On the other hand, if there’s a central cause, then a CRH stimulation test can be done to differentiate between secondary and tertiary disease.

That’s where an individual is given a CRH injection, and ACTH is measured four times - 5 minutes before the CRH injection, then again when the injection is given, and then 15 minutes later, and finally 30 minutes later.

No rise in serum ACTH compared to the basal value points towards a pituitary, or secondary, cause, and if serum ACTH increases, then the hypothalamus is to blame - so tertiary adrenal insufficiency.

Finally, it’s important to determine the underlying reason for adrenal insufficiency. Addison’s disease should be suspected in all individuals with acute or chronic adrenal insufficiency, and can be diagnosed by identifying elevated levels of serum anti-adrenal antibodies, particularly anti-21-hydroxylase.

Addison’s disease can occur on it’s own, or it can be part of polyglandular autoimmune syndrome type 1 or polyglandular autoimmune syndrome type 2.

Both are inherited diseases that affect different endocrine glands. Type I is rarer, and it’s associated with Addison’s disease, hypoparathyroidism, and chronic mucocutaneous candidiasis, most commonly affecting the mouth, skin, and nails.

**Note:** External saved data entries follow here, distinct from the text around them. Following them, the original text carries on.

(** *** Symbolic execution of slot accesses *)
Lemma mwp_get_cb i c s (Q : cache_block -> cache_state D -> Prop) :
  znth (cache s) i = Some c -> Q c s -> mwp (get_cb i) s Q.
Proof. intros Hc HQ. unfold mwp, get_cb. by rewrite Hc. Qed.
Lemma mwp_put_cb i c s (Q : unit -> cache_state D -> Prop) :
  0 <= i < zlen (cache s) -> Q tt (upd s i c) -> mwp (put_cb i c) s Q.
Proof. intros Hi HQ. unfold mwp, put_cb. by rewrite zset_Some. Qed.
Lemma upd_lookup_eq s i c : 0 <= i < zlen (cache s) -> znth (cache (upd s i c)) i = Some c.
Proof. intros. rewrite upd_lookup by done. by rewrite decide_True. Qed.
Lemma upd_len s i c : zlen (cache (upd s i c)) = zlen (cache s).
Proof. apply zlen_insert. Qed.
Lemma upd_upd s i c c' : upd (upd s i c) i c' = upd s i c'.
Proof. unfold upd. simpl. by rewrite list_insert_insert_eq. Qed.
Lemma upd_id s i c : znth (cache s) i = Some c -> upd s i c = s.
Proof. intros Hc. unfold upd. rewrite (znth_list_insert_id _ _ _ Hc). by destruct s. Qed.
Lemma set_block_lock_id l c : block_lock c = None ->
  set_block_lock None (set_block_lock l c) = c.
Proof. destruct c. simpl. by intros ->. Qed.

Ltac slot :=
  first [ eassumption | rewrite ?upd_len; simpl; rewrite ?zlen_insert; first [eassumption|lia]
        | apply upd_lookup_eq; slot ].
Ltac c_step :=
  first
  [ wp_step
  | lazymatch goal with
    | |- mwp (get_cb _) _ _ => eapply mwp_get_cb; [slot|]
    | |- mwp (put_cb _ _) _ _ => apply mwp_put_cb; [slot|]
    | |- wp (lock_acquire _ None) _ => simpl
    | Hl : ?l = None |- wp (lock_acquire _ ?l) _ => rewrite Hl; simpl
    | |- mwp (set_sync _) _ _ => apply mwp_modify
    | |- mwp (set_hand _) _ _ => apply mwp_modify
    | |- wp (lock_release ?m _) _ => apply wp_lock_release; [solve [assumption|reflexivity]|]
    end ]; cbv beta; simpl; rewrite ?upd_upd.

(** The scan takes the first free slot that passes the test; slots whose lock
    somebody holds are passed over. *)
Lemma scan_spec_gen me p s : zlen (cache s) = CACHE_CNT ->
  (forall l c, p (set_block_lock l c) = p c) ->
  mwp (mloop 65 (scan_body me p) 0) s (fun r s' =>
    match r with
    | Some i => exists c, znth (cache s) i = Some c /\ block_lock c = None /\ p c = true /\
                  s' = upd s i (set_block_lock (Some me) c)
    | None => s' = s /\ forall i c, znth (cache s) i = Some c -> block_lock c = None ->
                p c = false
    end).
Proof.
  intros Hlen Hp. unfold CACHE_CNT in *.
  apply (mloop_wp (fun i s' => s' = s /\ 0 <= i <= 64 /\
           forall j c, znth (cache s) j = Some c -> block_lock c = None -> j < i -> p c = false)
          (fun i => Z.to_nat (64 - i))); [|split_and!; [done|lia|lia|]|lia].
  2:{ intros j c Hj%znth_Some. lia. }
  intros i s' (-> & Hi & Hno). unfold scan_body, CACHE_CNT.
  destruct (Z.ltb_spec i 64) as [Hlt|Hge].
  2:{ c_step. split; [done|]. intros j c Hj ?. apply (Hno j); [done..|].
      apply znth_Some in Hj. lia. }
  destruct (znth_is_Some (cache s) i ltac:(lia)) as [c Hc].
  pose proof (znth_Some _ _ _ Hc) as Hr.
  unfold try_block. do 3 c_step. destruct (block_lock c) as [t|] eqn:Hn.
  { repeat c_step. split; [|lia]. split; [done|]. split; [lia|]. intros j cj Hj Hl Hlt'.
    destruct (decide (j = i)) as [->|]; [congruence|]. apply (Hno j); [done..|lia]. }
  repeat c_step. rewrite Hp. destruct (p c) eqn:E.
  - c_step. by exists c.
  - unfold release_block. repeat c_step.
    rewrite set_block_lock_id by done. rewrite upd_id by done.
    split; [|lia]. split; [done|]. split; [lia|]. intros j cj Hj Hl Hlt'.
    destruct (decide (j = i)) as [->|]; [congruence|]. apply (Hno j); [done..|lia].
Qed.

Also, most individuals have primary hypogonadism - which means the gonads don’t make enough sex hormones, possibly because of injury caused by autoantibodies directed against the gonads.

Polyglandular autoimmune syndrome type II is more common, and it’s associated with Addison’s disease and autoimmune thyroiditis - in which case it’s known as Schmidt syndrome. In addition, hypogonadism and type I diabetes mellitus may also be present.